Jerome Powell, a capo della Banca centrale americana, ha già detto che la battaglia all’inflazione non sarà indolore. Un aumento dei prezzi dei beni di consumo iniziato con la pandemia da Covid-19, ma che, con lo scoppio della guerra in Ucraina, ha registrato un’ulteriore accelerazione. Del resto ce ne siamo accorti tutti. Basta fare un pieno di benzina per rendersi conto del cambio di passo. Eppure c’è chi, in tutto questo, si sta arricchendo come non mai. Le multinazionali di gas e petrolio hanno fatto e stanno facendo affari d’oro. Alcune compagnie hanno registrato gli incassi più alti degli ultimi dieci anni.
Inflazione e aumento dei prezzi delle materie prime hanno fatto guadagnare, in appena tre mesi, 100 miliardi di dollari ai primi 28 gruppi del settore. I 28 maggiori produttori mondiali di petrolio e gas hanno infatti registrato incassi record malgrado il resto dell’economia globale non se la passi granché bene. Total, Shell, Exxon, British petroleum. Ovviamente i nomi dei colossi energetici chiamati in causa sono i soliti di sempre.
“L’avidità di queste aziende è sconcertante – ha detto al quotidiano inglese The Guardian Lori Lodes, direttore esecutivo del gruppo ambientalista Climate Power – Abbiamo sentito i loro dirigenti vantarsi di quanto l’inflazione e la tragedia della guerra in Ucraina gli abbiano permesso di aumentare i prezzi e questi profitti finiscono dritti nelle loro tasche”.

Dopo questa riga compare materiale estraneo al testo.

Lemma analyze_recruiter_inv req w r w' :
  analyze_recruiter' req w = (r, w') ->
  match r with
  | Some (Ok body) =>
      exists ups jd job_skills_text w1 cands,
        rr_resumes req = Some ups /\ rr_job_desc req = Some jd
        /\ extract_skills' jd w = (Some (Some job_skills_text), w1)
        /\ Str.truthy job_skills_text = true
        /\ process_resumes' job_skills_text (skill_set job_skills_text) ups w1
           = (Some cands, w')
        /\ candidates body = list_sort match_percentage true cands
        /\ bar_chart body
           = generate_bar_chart_base64 (map chart_name (candidates body))
               (map match_percentage (candidates body))
  | Some (Error status _) =>
      (status = 400%Z /\ w' = w
       /\ (rr_resumes req = None \/ rr_job_desc req = None))
      \/ (status = 500%Z /\ is_Some (rr_resumes req)
          /\ exists jd o, rr_job_desc req = Some jd
               /\ extract_skills' jd w = (Some o, w')
               /\ truthy_opt o = false)
  | None =>
      exists ups jd job_skills_text w1,
        rr_resumes req = Some ups /\ rr_job_desc req = Some jd
        /\ extract_skills' jd w = (Some (Some job_skills_text), w1)
        /\ process_resumes' job_skills_text (skill_set job_skills_text) ups w1
           = (None, w')
  end.
Proof.
  unfold analyze_recruiter, bind. intros H. case_split.
  all: use_inversions.
  all: cbn [candidates bar_chart].
  all: try (left; split_and!; auto; fail).
  all: repeat match goal with
    | H : negb (truthy_opt ?o) = false |- _ =>
        apply negb_false_iff in H; destruct o as [jt|]; [|discriminate];
        cbn [truthy_opt default] in *
    | H : negb (truthy_opt ?o) = true |- _ => apply negb_true_iff in H
    end.
  - right. split_and!; eauto.
  - eexists _, _, _, _, _. split_and!; eauto.
  - eexists _, _, _, _. split_and!; eauto.
Qed.


(** X10: [analyze] lets no exception escape: it always answers, and an
    error answer has status 400 or 500. *)
Theorem analyze_never_raises (req : analyze_request) (w : World) :
  exists resp w',
    analyze' req w = (Some resp, w')
    /\ match resp with
       | Error status _ => status = 400%Z \/ status = 500%Z
       | Ok _ => True
       end.
Proof.
  destruct (analyze' req w) as [r w'] eqn:E.
  destruct (analyze_inv _ _ _ _ E) as (resp & -> & H).
  exists resp, w'. split; [reflexivity|].
  destruct resp as [body|status msg]; [exact I|].
  destruct H as [(-> & _)|(-> & _)]; auto.
Qed.

(** X11: [analyze] answers 400 exactly when the resume file or the job
    description is missing from the request, and then it has called no
    collaborator. *)
Theorem analyze_bad_request_iff (req : analyze_request) (w : World) :
  (ar_resume req = None \/ ar_job_desc req = None)
  <-> exists message w',
        analyze' req w = (Some (Error 400 message), w') /\ w' = w.
Proof.
  split.
  - intros H. exists "No file or job description provided.", w.
    split; [|reflexivity]. unfold analyze.
    destruct H as [-> | H]; [reflexivity|].
    rewrite H. now destruct (ar_resume req).
  - intros (msg & w' & E & _).
    destruct (analyze_inv _ _ _ _ E) as (resp & Hr & H). simplify_eq.
    destruct H as [(_ & _ & H)|(H & _)]; [exact H|discriminate].
Qed.

(** X12: what a successful [analyze] answers: a percentage between 0 and
    100 that is the score of the two skill texts it returns, two skill
    texts that are trimmed and not empty, and job recommendations that are
    not empty. *)
Theorem analyze_ok_invariants (req : analyze_request) (w : World) :
  match fst (analyze' req w) with
  | Some (Ok body) =>
      (0 <= an_match_percentage body <= 100)%Z
      /\ calculate_match_score (an_resume_skills body) (an_job_skills body)
         = Some (an_match_percentage body)
      /\ Str.truthy (an_resume_skills body) = true
      /\ Str.truthy (an_job_skills body) = true
      /\ Str.strip (an_resume_skills body) = an_resume_skills body
      /\ Str.strip (an_job_skills body) = an_job_skills body
      /\ json_truthy (an_recommended_jobs body) = true
  | _ => True
  end.
Proof.
  destruct (analyze' req w) as [r w'] eqn:E. cbn [fst].
  destruct (analyze_inv _ _ _ _ E) as (resp & -> & H).
  destruct resp as [body|]; [|exact I].
  destruct H as (_ & _ & H). exact H.
Qed.

(** X13: what a successful [analyze_recruiter] answers: at most one
    candidate per uploaded file, each named after its file, each with a
    percentage between 0 and 100, in descending order, and a bar chart
    drawn from exactly these candidates. *)
Theorem analyze_recruiter_ok_invariants (req : recruiter_request) (w : World) :
  match fst (analyze_recruiter' req w) with
  | Some (Ok body) =>
      exists uploaded_resumes,
        rr_resumes req = Some uploaded_resumes
        /\ map pdf_name (candidates body) ⊆+ map filename uploaded_resumes
        /\ (length (candidates body) <= length uploaded_resumes)%nat
        /\ Forall (fun c => (0 <= match_percentage c <= 100)%Z)
             (candidates body)
        /\ StronglySorted
             (fun a b => (match_percentage b <= match_percentage a)%Z)
             (candidates body)
        /\ bar_chart body
           = generate_bar_chart_base64 (map chart_name (candidates body))
               (map match_percentage (candidates body))
  | _ => True
  end.
Proof.
  destruct (analyze_recruiter' req w) as [r w'] eqn:E. cbn [fst].
  apply analyze_recruiter_inv in E.
  destruct r as [[body|]|]; try exact I.
  destruct E as (ups & jd & jt & w1 & cands & Hu & _ & _ & _ & Hp & Hc & Hb).
  destruct (process_resumes_inv _ _ _ _ _ _ Hp) as [Hall Hsub].
  pose proof (list_sort_reverse_perm match_percentage cands) as Hperm.
  rewrite <- Hc in Hperm.
  assert (Hms : map pdf_name (candidates body) ⊆+ map filename ups).
  { rewrite (Permutation_map pdf_name Hperm). now apply sublist_submseteq. }
  exists ups. split_and!; auto.
  - apply submseteq_length in Hms. now rewrite !length_map in Hms.
  - rewrite Hperm. eapply Forall_impl; [exact Hall|]. now intros c [? _].
  - rewrite Hc. apply list_sort_reverse_sorted.
Qed.


(** X15: one turn of the recruiter loop raises exactly when the model's
    reply parses to a non-empty JSON value that is not an object, or whose
    skills are not a string. *)
Theorem process_resume_raises_iff_malformed
    (job_skills_text : string) (job_skills_set : gset string)
    (f : upload) (w : World) :
  fst (process_resume' job_skills_text job_skills_set f w) = None
  <-> exists pdf_text info w',
        extract_text_from_pdf PdfReader (content f) = Some pdf_text
        /\ Str.truthy pdf_text = true
        /\ extract_name_skills_and_contact generate_content json_loads
             gemini_model pdf_text w = (Some (Some info), w')
        /\ json_truthy info = true
        /\ well_formed_info info = false.
Proof.
  split.
  - destruct (process_resume' job_skills_text job_skills_set f w)
      as [r w'] eqn:E.
    cbn [fst]. intros ->. apply process_resume_inv in E.
    destruct E as (t & info & ?). eauto.
  - intros (t & info & w' & Ht & Htr & Hi & Hj & Hw).
    now rewrite (process_resume_malformed _ _ _ _ _ _ _ Ht Htr Hi Hj Hw).
Qed.

(** X16: a malformed reply is not skipped: the exception leaves the loop
    and the handler, whatever the files before it yielded and whatever
    files come after it. *)
Theorem recruiter_aborts_on_malformed_reply
    (before after : list upload) (f : upload) (job_desc job_skills_text : string)
    (cands : list candidate) (pdf_text : string) (info : json)
    (w w0 w1 w2 : World) :
  extract_skills' job_desc w = (Some (Some job_skills_text), w0) ->
  Str.truthy job_skills_text = true ->
  process_resumes' job_skills_text (skill_set job_skills_text) before w0
  = (Some cands, w1) ->
  extract_text_from_pdf PdfReader (content f) = Some pdf_text ->
  Str.truthy pdf_text = true ->
  extract_name_skills_and_contact generate_content json_loads
    gemini_model pdf_text w1 = (Some (Some info), w2) ->
  json_truthy info = true ->
  well_formed_info info = false ->
  analyze_recruiter'
    {| rr_resumes := Some (before ++ f :: after)%list;
       rr_job_desc := Some job_desc |} w
  = (None, w2).
Proof.
  intros Hs Hjt Hb Ht Htr Hi Hj Hw.
  unfold analyze_recruiter. cbn [rr_resumes rr_job_desc].
  unfold bind at 1. rewrite Hs. cbn [truthy_opt default from_option id]. rewrite Hjt.
  cbn [negb]. unfold bind.
  rewrite (process_resumes_raise _ _ _ _ after _ _ _ _ Hb
             (process_resume_malformed _ _ _ _ _ _ _ Ht Htr Hi Hj Hw)).
  reflexivity.
Qed.

Lemma process_resumes_all_unreadable job_skills_text job_skills_set ups w :
  Forall (fun f => truthy_opt (extract_text_from_pdf PdfReader (content f))
                   = false) ups ->
  process_resumes' job_skills_text job_skills_set ups w = (Some [], w).
Proof.
  induction 1 as [|f ups Hf _ IH]; [reflexivity|].
  cbn [process_resumes]. unfold bind at 1.
  rewrite (process_resume_unreadable generate_content PdfReader json_loads
             generate_pie_chart_base64 gemini_model _ _ _ _ Hf).
  unfold bind. now rewrite IH.
Qed.

(** X17: when no uploaded file can be read, or none is uploaded, the
    recruiter request still succeeds, with an empty ranking and the bar
    chart of no candidate; only the job description has been sent to the
    model. *)
Theorem recruiter_all_unreadable
    (uploaded_resumes : list upload) (job_desc job_skills_text : string)
    (w w0 : World) :
  Forall (fun f => truthy_opt (extract_text_from_pdf PdfReader (content f))
                   = false) uploaded_resumes ->
  extract_skills' job_desc w = (Some (Some job_skills_text), w0) ->
  Str.truthy job_skills_text = true ->
  analyze_recruiter'
    {| rr_resumes := Some uploaded_resumes; rr_job_desc := Some job_desc |} w
  = (Some (Ok {| candidates := [];
                 bar_chart := generate_bar_chart_base64 [] [] |}), w0).
Proof.
  intros Hall Hs Hjt. unfold analyze_recruiter. cbn [rr_resumes rr_job_desc].
  unfold bind at 1. rewrite Hs. cbn [truthy_opt default from_option id]. rewrite Hjt.
  cbn [negb]. unfold bind.
  now rewrite (process_resumes_all_unreadable _ _ _ _ Hall).
Qed.


(** X19: [extract_skills_from_text] never raises, and the text it returns,
    if any, has no white space at either end. *)
Theorem extract_skills_trimmed (text : string) (w : World) :
  exists o w',
    extract_skills' text w = (Some o, w')
    /\ match o with
       | Some s => Str.strip s = s
       | None => True
       end.
Proof.
  destruct (extract_skills' text w) as [r w'] eqn:E.
  destruct (extract_skills_inv _ _ _ _ E) as (o & -> & H). eauto.
Qed.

Proprio così, siamo alle solite. Noi tutti tiriamo la cinghia mentre i soliti noti si riempiono le tasche di soldi. Con aziende, responsabili a livello globale di disastri ambientali come quello verificatosi nel Golfo del Messico nel 2009, che esultano malgrado la ragione all’origine del loro successo sia una guerra. Senza dimenticare poi che la più grave crisi di sempre, quella climatica, nasce proprio dall’uso e abuso di combustibili fossili.
Non a caso, proprio in questi giorni, l’Agenzia internazionale per l’energia, ha detto no allo sfruttamento di nuovi giacimenti di petrolio, gas o carbone per evitare una sempre più imminente catastrofe climatica. Secondo gli esperti, per arrivare a emissioni zero entro il 2050, evitando che la temperatura media del Pianeta aumenti più di 1,5 gradi, buona parte delle riserve di petrolio e gas dovranno restare nel sottosuolo.
Lo stesso segretario generale delle Nazioni Unite, Antonio Guterres, ha dichiarato che “investire in nuove infrastrutture per i combustibili fossili è una follia morale ed economica”. Eppure, proprio come accadde nel 2003 con l’invasione statunitense dell’Iraq, le aziende petrolifere festeggiano profitti stellari fregandosene di ciò che accade appena fuori il loro orticello. Intanto tra un cin cin e l’altro i prezzi della benzina e dell’energia in generale continuano a salire, vanificando gli sforzi dei governi e delle banche centrali fin qui fatti.